● **WHAT THE EXERCISE ASKS**: From the data below, return the exact lines starting at the line containing "Definition Detach (i" and ending at the line containing "(Returned p, NoWatch) =>", both included, and nothing else.

========================================

(* ===== verification/Parker.v ===== *)
(** The broadcast wake primitive (internal/parker/parker.go) under every interleaving of the
    goroutines that wait and the goroutines that wake: one atomic action of the source per step. *)

From stdpp Require Import gmap.
From S2P Require Import Prelude.

(** * Data *)

Inductive pstate := parkInit | parkParked | parkWoken.

#[export] Instance pstate_eq_dec : EqDecision pstate.
Proof. solve_decision. Defined.

(** A [Parker] without the fields that never change while it is in use; no goroutine is [None]. *)
Record Parker_ := MkParker { state : pstate; g : option nat }.

Definition fresh : Parker_ := MkParker parkInit None.

(** Where a goroutine that waits is: it has registered; it called gopark; [unlockf] has captured it; it
    is asleep; Park has returned; it took the parker off the list and is about to recycle it. *)
Inductive pc :=
  | Registered (p : nat)
  | Parking (p : nat)
  | Captured (p : nat)
  | Waiting (p : nat)
  | Returned (p : nat)
  | Releasing (p : nat).

Definition pc_parker (c : pc) : nat :=
  match c with Registered p | Parking p | Captured p | Waiting p | Returned p | Releasing p => p end.

(** The [context.AfterFunc] that calls [Wake]: none (or stopped in time), waiting, or started. *)
Inductive watch := NoWatch | Armed | Fired.

#[export] Instance watch_eq_dec : EqDecision watch.
Proof. solve_decision. Defined.

(** A goroutine inside [Broadcast] or [Wake]: the parkers it has yet to look at, and whether it is
    between the swap that found a parker parked and the goready that follows. *)
Inductive waker := Loop (l : list nat) | Goready (p : nat) (l : list nat).

Record St := MkSt {
  cells : gmap nat Parker_;
  pool : list nat;
  parkers : list nat;
  waiting : gmap nat (pc * watch);
  wakers : list waker;
  crashed : bool;
}.

(** [New], in a process whose pool has recycled nothing yet. *)
Definition New : St := MkSt ∅ [] [] ∅ [] false.

(** * Actions *)

Definition set_cells c s := MkSt c (pool s) (parkers s) (waiting s) (wakers s) (crashed s).
Definition set_parkers l s := MkSt (cells s) (pool s) l (waiting s) (wakers s) (crashed s).
Definition set_waiting m s := MkSt (cells s) (pool s) (parkers s) m (wakers s) (crashed s).
Definition set_wakers ws s := MkSt (cells s) (pool s) (parkers s) (waiting s) ws (crashed s).
Definition set_pool l s := MkSt (cells s) l (parkers s) (waiting s) (wakers s) (crashed s).
Definition crash s := MkSt (cells s) (pool s) (parkers s) (waiting s) (wakers s) true.

(** The removal loop of Detach and Release. *)
Fixpoint remove_first (p : nat) (l : list nat) : list nat :=
  match l with
  | [] => []
  | q :: l => if bool_decide (q = p) then l else q :: remove_first p l
  end.

(** [parkerPool.Get]: a parker the pool recycles, or a new one. *)
Definition pool_get (p : nat) (s : St) : option St :=
  if bool_decide (p ∈ pool s) then Some (set_pool (filter (λ q, q ≠ p) (pool s)) s)
  else match cells s !! p with
       | Some _ => None
       | None => Some (set_cells (<[p:=fresh]> (cells s)) s)
       end.

(** [Register] of goroutine [i]. *)
Definition Register (i p : nat) (s : St) : option St :=
  match waiting s !! i with
  | Some _ => None
  | None =>
      s ← pool_get p s;
      Some (set_waiting (<[i:=(Registered p, NoWatch)]> (waiting s)) (set_parkers (parkers s ++ [p]) s))
  end.

(** [context.AfterFunc(ctx, p.WakeFunc())]. *)
Definition AfterFunc (i : nat) (s : St) : option St :=
  match waiting s !! i with
  | Some (Registered p, NoWatch) => Some (set_waiting (<[i:=(Registered p, Armed)]> (waiting s)) s)
  | _ => None
  end.

(** [Park]: gopark takes the goroutine off the processor... *)
Definition Park (i : nat) (s : St) : option St :=
  match waiting s !! i with
  | Some (Registered p, w) => Some (set_waiting (<[i:=(Parking p, w)]> (waiting s)) s)
  | _ => None
  end.

(** ... and runs [parkerUnlockf], first the store to [p.g] ... *)
Definition unlockf_store (i : nat) (s : St) : option St :=
  match waiting s !! i with
  | Some (Parking p, w) =>
      Some (set_waiting (<[i:=(Captured p, w)]> (waiting s))
              (set_cells (alter (λ c, MkParker (state c) (Some i)) p (cells s)) s))
  | _ => None
  end.

(** ... then the compare-and-swap, whose failure resumes the goroutine. *)
Definition unlockf_cas (i : nat) (s : St) : option St :=
  match waiting s !! i with
  | Some (Captured p, w) =>
      c ← cells s !! p;
      if bool_decide (state c = parkInit)
      then Some (set_waiting (<[i:=(Waiting p, w)]> (waiting s))
                   (set_cells (<[p:=MkParker parkParked (g c)]> (cells s)) s))
      else Some (set_waiting (<[i:=(Returned p, w)]> (waiting s)) s)
  | _ => None
  end.

(** The context is cancelled: the callback starts. *)
Definition Fire (i : nat) (s : St) : option St :=
  match waiting s !! i with
  | Some (c, Armed) =>
      Some (set_wakers (wakers s ++ [Loop [pc_parker c]]) (set_waiting (<[i:=(c, Fired)]> (waiting s)) s))
  | _ => None
  end.

(** [Broadcast] takes the whole list. *)
Definition Broadcast (s : St) : option St :=
  Some (set_wakers (wakers s ++ [Loop (parkers s)]) (set_parkers [] s)).

(** The swap to [parkWoken] of [Broadcast] and [Wake]. *)
Definition swap_woken (k : nat) (s : St) : option St :=
  match wakers s !! k with
  | Some (Loop (p :: l)) =>
      c ← cells s !! p;
      Some (set_wakers (<[k:=if bool_decide (state c = parkParked) then Goready p l else Loop l]> (wakers s))
              (set_cells (<[p:=MkParker parkWoken (g c)]> (cells s)) s))
  | _ => None
  end.

(** [goready] of the goroutine the parker names: the runtime throws unless it is asleep. *)
Definition goready (k : nat) (s : St) : option St :=
  match wakers s !! k with
  | Some (Goready p l) =>
      match cells s !! p ≫= g with
      | Some i =>
          match waiting s !! i with
          | Some (Waiting q, w) =>
              Some (set_wakers (<[k:=Loop l]> (wakers s)) (set_waiting (<[i:=(Returned q, w)]> (waiting s)) s))
          | _ => Some (crash s)
          end
      | None => Some (crash s)
      end
  | _ => None
  end.

(** [cancel()] in time: the callback will not run. *)
Definition stop (i : nat) (s : St) : option St :=
  match waiting s !! i with
  | Some (Returned p, Armed) => Some (set_waiting (<[i:=(Returned p, NoWatch)]> (waiting s)) s)
  | _ => None
  end.

Definition Detach (i : nat) (s : St) : option St :=
  match waiting s !! i with
  | Some (Returned p, Fired) =>
      Some (set_waiting (delete i (waiting s)) (set_parkers (remove_first p (parkers s)) s))
  | _ => None
  end.

(** [Release]: off the list, then [Reset] and back to the pool. *)
Definition Release_list (i : nat) (s : St) : option St :=
  match waiting s !! i with
  | Some (Returned p, NoWatch) =>
      Some (set_waiting (<[i:=(Releasing p, NoWatch)]> (waiting s)) (set_parkers (remove_first p (parkers s)) s))
  | _ => None
  end.
Definition Release_put (i : nat) (s : St) : option St :=
  match waiting s !! i with
  | Some (Releasing p, w) =>
      Some (set_waiting (delete i (waiting s))
              (set_pool (p :: pool s) (set_cells (<[p:=fresh]> (cells s)) s)))
  | _ => None
  end.

(** * Interleavings *)

Inductive action :=
  | ARegister (i p : nat)
  | AAfterFunc (i : nat)
  | APark (i : nat)
  | AStore (i : nat)
  | ACas (i : nat)
  | AFire (i : nat)
  | ABroadcast
  | ASwap (k : nat)
  | AReady (k : nat)
  | AStop (i : nat)
  | ADetach (i : nat)
  | AUnlist (i : nat)
  | APut (i : nat).

Definition act (a : action) : St → option St :=
  match a with
  | ARegister i p => Register i p
  | AAfterFunc i => AfterFunc i
  | APark i => Park i
  | AStore i => unlockf_store i
  | ACas i => unlockf_cas i
  | AFire i => Fire i
  | ABroadcast => Broadcast
  | ASwap k => swap_woken k
  | AReady k => goready k
  | AStop i => stop i
  | ADetach i => Detach i
  | AUnlist i => Release_list i
  | APut i => Release_put i
  end.

(** What any interleaving leads to. *)
Inductive reachable : St → Prop :=
  | reach_New : reachable New
  | reach_step s a s' : reachable s → act a s = Some s' → reachable s'.

(** A schedule that is known. *)
Fixpoint schedule (l : list action) (s : St) : option St :=
  match l with
  | [] => Some s
  | a :: l => s ← act a s; schedule l s
  end.

Lemma schedule_reachable l s s' : reachable s → schedule l s = Some s' → reachable s'.
Proof.
  revert s. induction l as [|a l IH]; intros s Hs; simpl; [by intros [= <-]|].
  destruct (act a s) as [s1|] eqn:Ha; [|done]. simpl. apply IH. by eapply reach_step.
Qed.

========================================

● **RESULT OF THE EXERCISE**:
Definition Detach (i : nat) (s : St) : option St :=
  match waiting s !! i with
  | Some (Returned p, Fired) =>
      Some (set_waiting (delete i (waiting s)) (set_parkers (remove_first p (parkers s)) s))
  | _ => None
  end.

(** [Release]: off the list, then [Reset] and back to the pool. *)
Definition Release_list (i : nat) (s : St) : option St :=
  match waiting s !! i with
  | Some (Returned p, NoWatch) =>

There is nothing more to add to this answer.